Assignment ▸
Word for word, give the listing below again.

Records shown ▸
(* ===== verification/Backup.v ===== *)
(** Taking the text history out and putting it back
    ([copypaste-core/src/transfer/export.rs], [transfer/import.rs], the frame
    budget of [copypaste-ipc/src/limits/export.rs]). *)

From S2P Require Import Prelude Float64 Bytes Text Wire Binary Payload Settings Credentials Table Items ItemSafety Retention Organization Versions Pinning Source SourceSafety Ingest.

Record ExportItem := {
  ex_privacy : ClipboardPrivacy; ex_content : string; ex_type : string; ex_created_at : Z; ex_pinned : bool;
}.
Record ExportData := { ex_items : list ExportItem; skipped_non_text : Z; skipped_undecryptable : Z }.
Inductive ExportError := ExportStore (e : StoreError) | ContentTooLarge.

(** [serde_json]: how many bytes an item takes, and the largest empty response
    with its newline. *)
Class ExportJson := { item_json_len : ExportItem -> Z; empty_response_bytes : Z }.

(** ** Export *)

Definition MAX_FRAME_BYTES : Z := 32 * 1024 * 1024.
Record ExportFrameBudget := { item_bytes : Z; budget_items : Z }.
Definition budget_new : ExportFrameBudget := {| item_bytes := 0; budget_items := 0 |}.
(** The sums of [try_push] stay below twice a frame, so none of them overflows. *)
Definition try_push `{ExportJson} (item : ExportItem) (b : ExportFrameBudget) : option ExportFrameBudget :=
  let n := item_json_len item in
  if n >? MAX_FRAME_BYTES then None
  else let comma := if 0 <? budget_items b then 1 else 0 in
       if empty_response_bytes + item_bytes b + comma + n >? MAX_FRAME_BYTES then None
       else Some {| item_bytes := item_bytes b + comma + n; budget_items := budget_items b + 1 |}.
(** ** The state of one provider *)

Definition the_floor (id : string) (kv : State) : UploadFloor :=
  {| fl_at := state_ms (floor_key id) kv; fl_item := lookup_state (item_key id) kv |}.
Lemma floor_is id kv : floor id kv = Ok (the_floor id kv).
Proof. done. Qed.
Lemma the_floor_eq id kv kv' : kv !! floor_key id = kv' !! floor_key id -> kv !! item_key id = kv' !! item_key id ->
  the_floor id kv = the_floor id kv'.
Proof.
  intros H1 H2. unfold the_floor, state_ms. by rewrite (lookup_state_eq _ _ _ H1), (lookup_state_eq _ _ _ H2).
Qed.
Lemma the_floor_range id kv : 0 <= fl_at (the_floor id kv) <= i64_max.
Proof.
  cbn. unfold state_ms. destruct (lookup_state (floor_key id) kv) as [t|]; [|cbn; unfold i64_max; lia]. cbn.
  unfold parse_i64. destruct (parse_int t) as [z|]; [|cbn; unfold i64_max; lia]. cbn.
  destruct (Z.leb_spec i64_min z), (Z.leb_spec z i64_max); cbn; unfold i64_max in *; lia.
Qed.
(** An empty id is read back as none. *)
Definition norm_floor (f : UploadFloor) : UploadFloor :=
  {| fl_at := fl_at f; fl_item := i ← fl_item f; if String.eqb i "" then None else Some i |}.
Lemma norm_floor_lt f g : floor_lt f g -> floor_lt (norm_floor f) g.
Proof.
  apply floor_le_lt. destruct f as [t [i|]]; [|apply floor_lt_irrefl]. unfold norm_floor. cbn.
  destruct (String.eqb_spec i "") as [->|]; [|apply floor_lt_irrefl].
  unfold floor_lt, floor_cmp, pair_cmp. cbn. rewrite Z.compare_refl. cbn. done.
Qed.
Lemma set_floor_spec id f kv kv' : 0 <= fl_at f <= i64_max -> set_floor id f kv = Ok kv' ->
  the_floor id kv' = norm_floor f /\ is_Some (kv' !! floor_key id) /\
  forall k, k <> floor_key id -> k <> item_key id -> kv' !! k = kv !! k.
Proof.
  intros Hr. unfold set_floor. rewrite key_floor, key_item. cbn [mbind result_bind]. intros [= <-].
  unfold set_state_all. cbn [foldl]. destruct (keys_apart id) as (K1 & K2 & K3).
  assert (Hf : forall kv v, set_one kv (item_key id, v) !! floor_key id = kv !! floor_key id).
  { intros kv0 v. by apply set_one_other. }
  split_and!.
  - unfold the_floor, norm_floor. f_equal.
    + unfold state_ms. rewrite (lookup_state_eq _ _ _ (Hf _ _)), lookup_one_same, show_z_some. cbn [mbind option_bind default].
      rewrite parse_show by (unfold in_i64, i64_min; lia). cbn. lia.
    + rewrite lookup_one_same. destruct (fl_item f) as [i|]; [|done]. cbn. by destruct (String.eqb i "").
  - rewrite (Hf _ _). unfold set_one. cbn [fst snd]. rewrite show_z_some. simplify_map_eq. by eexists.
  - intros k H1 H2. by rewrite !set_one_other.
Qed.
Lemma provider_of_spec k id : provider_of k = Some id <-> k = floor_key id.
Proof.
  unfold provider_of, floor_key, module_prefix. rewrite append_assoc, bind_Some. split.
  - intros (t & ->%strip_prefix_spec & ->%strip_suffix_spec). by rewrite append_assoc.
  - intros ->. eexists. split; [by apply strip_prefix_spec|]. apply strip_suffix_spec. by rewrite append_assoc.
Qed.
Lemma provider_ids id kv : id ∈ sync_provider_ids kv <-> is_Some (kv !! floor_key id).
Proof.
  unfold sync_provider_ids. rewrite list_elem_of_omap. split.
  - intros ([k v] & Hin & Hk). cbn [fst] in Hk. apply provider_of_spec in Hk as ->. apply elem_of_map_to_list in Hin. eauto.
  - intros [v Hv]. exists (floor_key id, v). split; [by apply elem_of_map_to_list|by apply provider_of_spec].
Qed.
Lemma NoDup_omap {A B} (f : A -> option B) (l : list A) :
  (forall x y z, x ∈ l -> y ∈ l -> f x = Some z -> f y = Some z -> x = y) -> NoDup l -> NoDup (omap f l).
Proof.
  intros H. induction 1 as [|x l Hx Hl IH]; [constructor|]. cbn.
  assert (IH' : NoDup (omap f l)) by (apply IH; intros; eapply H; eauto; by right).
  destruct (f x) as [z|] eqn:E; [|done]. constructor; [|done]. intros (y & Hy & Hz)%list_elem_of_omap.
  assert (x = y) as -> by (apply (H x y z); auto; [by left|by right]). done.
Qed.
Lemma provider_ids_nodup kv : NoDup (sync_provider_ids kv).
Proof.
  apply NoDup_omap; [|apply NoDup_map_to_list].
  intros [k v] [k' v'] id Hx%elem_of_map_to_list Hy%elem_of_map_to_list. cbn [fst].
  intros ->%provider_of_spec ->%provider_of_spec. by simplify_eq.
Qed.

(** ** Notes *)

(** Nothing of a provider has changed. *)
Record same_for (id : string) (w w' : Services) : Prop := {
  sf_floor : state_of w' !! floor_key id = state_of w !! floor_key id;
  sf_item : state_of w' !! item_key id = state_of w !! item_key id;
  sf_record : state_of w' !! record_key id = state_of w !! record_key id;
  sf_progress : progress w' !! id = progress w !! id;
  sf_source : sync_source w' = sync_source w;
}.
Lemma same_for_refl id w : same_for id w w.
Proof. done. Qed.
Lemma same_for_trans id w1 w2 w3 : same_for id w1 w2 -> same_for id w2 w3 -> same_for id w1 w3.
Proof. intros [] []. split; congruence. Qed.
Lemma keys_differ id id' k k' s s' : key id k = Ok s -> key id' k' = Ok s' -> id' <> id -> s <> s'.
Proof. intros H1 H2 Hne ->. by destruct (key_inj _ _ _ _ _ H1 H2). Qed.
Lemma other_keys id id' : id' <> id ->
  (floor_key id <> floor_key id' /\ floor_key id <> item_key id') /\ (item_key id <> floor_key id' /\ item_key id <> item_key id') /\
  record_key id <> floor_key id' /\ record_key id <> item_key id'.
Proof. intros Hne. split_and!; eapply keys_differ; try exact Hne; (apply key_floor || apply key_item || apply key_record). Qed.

Finished exercise ▸
(* ===== verification/Backup.v ===== *)
(** Taking the text history out and putting it back
    ([copypaste-core/src/transfer/export.rs], [transfer/import.rs], the frame
    budget of [copypaste-ipc/src/limits/export.rs]). *)

From S2P Require Import Prelude Float64 Bytes Text Wire Binary Payload Settings Credentials Table Items ItemSafety Retention Organization Versions Pinning Source SourceSafety Ingest.

Record ExportItem := {
  ex_privacy : ClipboardPrivacy; ex_content : string; ex_type : string; ex_created_at : Z; ex_pinned : bool;
}.
Record ExportData := { ex_items : list ExportItem; skipped_non_text : Z; skipped_undecryptable : Z }.
Inductive ExportError := ExportStore (e : StoreError) | ContentTooLarge.

(** [serde_json]: how many bytes an item takes, and the largest empty response
    with its newline. *)
Class ExportJson := { item_json_len : ExportItem -> Z; empty_response_bytes : Z }.

(** ** Export *)

Definition MAX_FRAME_BYTES : Z := 32 * 1024 * 1024.
Record ExportFrameBudget := { item_bytes : Z; budget_items : Z }.
Definition budget_new : ExportFrameBudget := {| item_bytes := 0; budget_items := 0 |}.
(** The sums of [try_push] stay below twice a frame, so none of them overflows. *)
Definition try_push `{ExportJson} (item : ExportItem) (b : ExportFrameBudget) : option ExportFrameBudget :=
  let n := item_json_len item in
  if n >? MAX_FRAME_BYTES then None
  else let comma := if 0 <? budget_items b then 1 else 0 in
       if empty_response_bytes + item_bytes b + comma + n >? MAX_FRAME_BYTES then None
       else Some {| item_bytes := item_bytes b + comma + n; budget_items := budget_items b + 1 |}.
(** ** The state of one provider *)

Definition the_floor (id : string) (kv : State) : UploadFloor :=
  {| fl_at := state_ms (floor_key id) kv; fl_item := lookup_state (item_key id) kv |}.
Lemma floor_is id kv : floor id kv = Ok (the_floor id kv).
Proof. done. Qed.
Lemma the_floor_eq id kv kv' : kv !! floor_key id = kv' !! floor_key id -> kv !! item_key id = kv' !! item_key id ->
  the_floor id kv = the_floor id kv'.
Proof.
  intros H1 H2. unfold the_floor, state_ms. by rewrite (lookup_state_eq _ _ _ H1), (lookup_state_eq _ _ _ H2).
Qed.
Lemma the_floor_range id kv : 0 <= fl_at (the_floor id kv) <= i64_max.
Proof.
  cbn. unfold state_ms. destruct (lookup_state (floor_key id) kv) as [t|]; [|cbn; unfold i64_max; lia]. cbn.
  unfold parse_i64. destruct (parse_int t) as [z|]; [|cbn; unfold i64_max; lia]. cbn.
  destruct (Z.leb_spec i64_min z), (Z.leb_spec z i64_max); cbn; unfold i64_max in *; lia.
Qed.
(** An empty id is read back as none. *)
Definition norm_floor (f : UploadFloor) : UploadFloor :=
  {| fl_at := fl_at f; fl_item := i ← fl_item f; if String.eqb i "" then None else Some i |}.
Lemma norm_floor_lt f g : floor_lt f g -> floor_lt (norm_floor f) g.
Proof.
  apply floor_le_lt. destruct f as [t [i|]]; [|apply floor_lt_irrefl]. unfold norm_floor. cbn.
  destruct (String.eqb_spec i "") as [->|]; [|apply floor_lt_irrefl].
  unfold floor_lt, floor_cmp, pair_cmp. cbn. rewrite Z.compare_refl. cbn. done.
Qed.
Lemma set_floor_spec id f kv kv' : 0 <= fl_at f <= i64_max -> set_floor id f kv = Ok kv' ->
  the_floor id kv' = norm_floor f /\ is_Some (kv' !! floor_key id) /\
  forall k, k <> floor_key id -> k <> item_key id -> kv' !! k = kv !! k.
Proof.
  intros Hr. unfold set_floor. rewrite key_floor, key_item. cbn [mbind result_bind]. intros [= <-].
  unfold set_state_all. cbn [foldl]. destruct (keys_apart id) as (K1 & K2 & K3).
  assert (Hf : forall kv v, set_one kv (item_key id, v) !! floor_key id = kv !! floor_key id).
  { intros kv0 v. by apply set_one_other. }
  split_and!.
  - unfold the_floor, norm_floor. f_equal.
    + unfold state_ms. rewrite (lookup_state_eq _ _ _ (Hf _ _)), lookup_one_same, show_z_some. cbn [mbind option_bind default].
      rewrite parse_show by (unfold in_i64, i64_min; lia). cbn. lia.
    + rewrite lookup_one_same. destruct (fl_item f) as [i|]; [|done]. cbn. by destruct (String.eqb i "").
  - rewrite (Hf _ _). unfold set_one. cbn [fst snd]. rewrite show_z_some. simplify_map_eq. by eexists.
  - intros k H1 H2. by rewrite !set_one_other.
Qed.
Lemma provider_of_spec k id : provider_of k = Some id <-> k = floor_key id.
Proof.
  unfold provider_of, floor_key, module_prefix. rewrite append_assoc, bind_Some. split.
  - intros (t & ->%strip_prefix_spec & ->%strip_suffix_spec). by rewrite append_assoc.
  - intros ->. eexists. split; [by apply strip_prefix_spec|]. apply strip_suffix_spec. by rewrite append_assoc.
Qed.
Lemma provider_ids id kv : id ∈ sync_provider_ids kv <-> is_Some (kv !! floor_key id).
Proof.
  unfold sync_provider_ids. rewrite list_elem_of_omap. split.
  - intros ([k v] & Hin & Hk). cbn [fst] in Hk. apply provider_of_spec in Hk as ->. apply elem_of_map_to_list in Hin. eauto.
  - intros [v Hv]. exists (floor_key id, v). split; [by apply elem_of_map_to_list|by apply provider_of_spec].
Qed.
Lemma NoDup_omap {A B} (f : A -> option B) (l : list A) :
  (forall x y z, x ∈ l -> y ∈ l -> f x = Some z -> f y = Some z -> x = y) -> NoDup l -> NoDup (omap f l).
Proof.
  intros H. induction 1 as [|x l Hx Hl IH]; [constructor|]. cbn.
  assert (IH' : NoDup (omap f l)) by (apply IH; intros; eapply H; eauto; by right).
  destruct (f x) as [z|] eqn:E; [|done]. constructor; [|done]. intros (y & Hy & Hz)%list_elem_of_omap.
  assert (x = y) as -> by (apply (H x y z); auto; [by left|by right]). done.
Qed.
Lemma provider_ids_nodup kv : NoDup (sync_provider_ids kv).
Proof.
  apply NoDup_omap; [|apply NoDup_map_to_list].
  intros [k v] [k' v'] id Hx%elem_of_map_to_list Hy%elem_of_map_to_list. cbn [fst].
  intros ->%provider_of_spec ->%provider_of_spec. by simplify_eq.
Qed.

(** ** Notes *)

(** Nothing of a provider has changed. *)
Record same_for (id : string) (w w' : Services) : Prop := {
  sf_floor : state_of w' !! floor_key id = state_of w !! floor_key id;
  sf_item : state_of w' !! item_key id = state_of w !! item_key id;
  sf_record : state_of w' !! record_key id = state_of w !! record_key id;
  sf_progress : progress w' !! id = progress w !! id;
  sf_source : sync_source w' = sync_source w;
}.
Lemma same_for_refl id w : same_for id w w.
Proof. done. Qed.
Lemma same_for_trans id w1 w2 w3 : same_for id w1 w2 -> same_for id w2 w3 -> same_for id w1 w3.
Proof. intros [] []. split; congruence. Qed.
Lemma keys_differ id id' k k' s s' : key id k = Ok s -> key id' k' = Ok s' -> id' <> id -> s <> s'.
Proof. intros H1 H2 Hne ->. by destruct (key_inj _ _ _ _ _ H1 H2). Qed.
Lemma other_keys id id' : id' <> id ->
  (floor_key id <> floor_key id' /\ floor_key id <> item_key id') /\ (item_key id <> floor_key id' /\ item_key id <> item_key id') /\
  record_key id <> floor_key id' /\ record_key id <> item_key id'.
Proof. intros Hne. split_and!; eapply keys_differ; try exact Hne; (apply key_floor || apply key_item || apply key_record). Qed.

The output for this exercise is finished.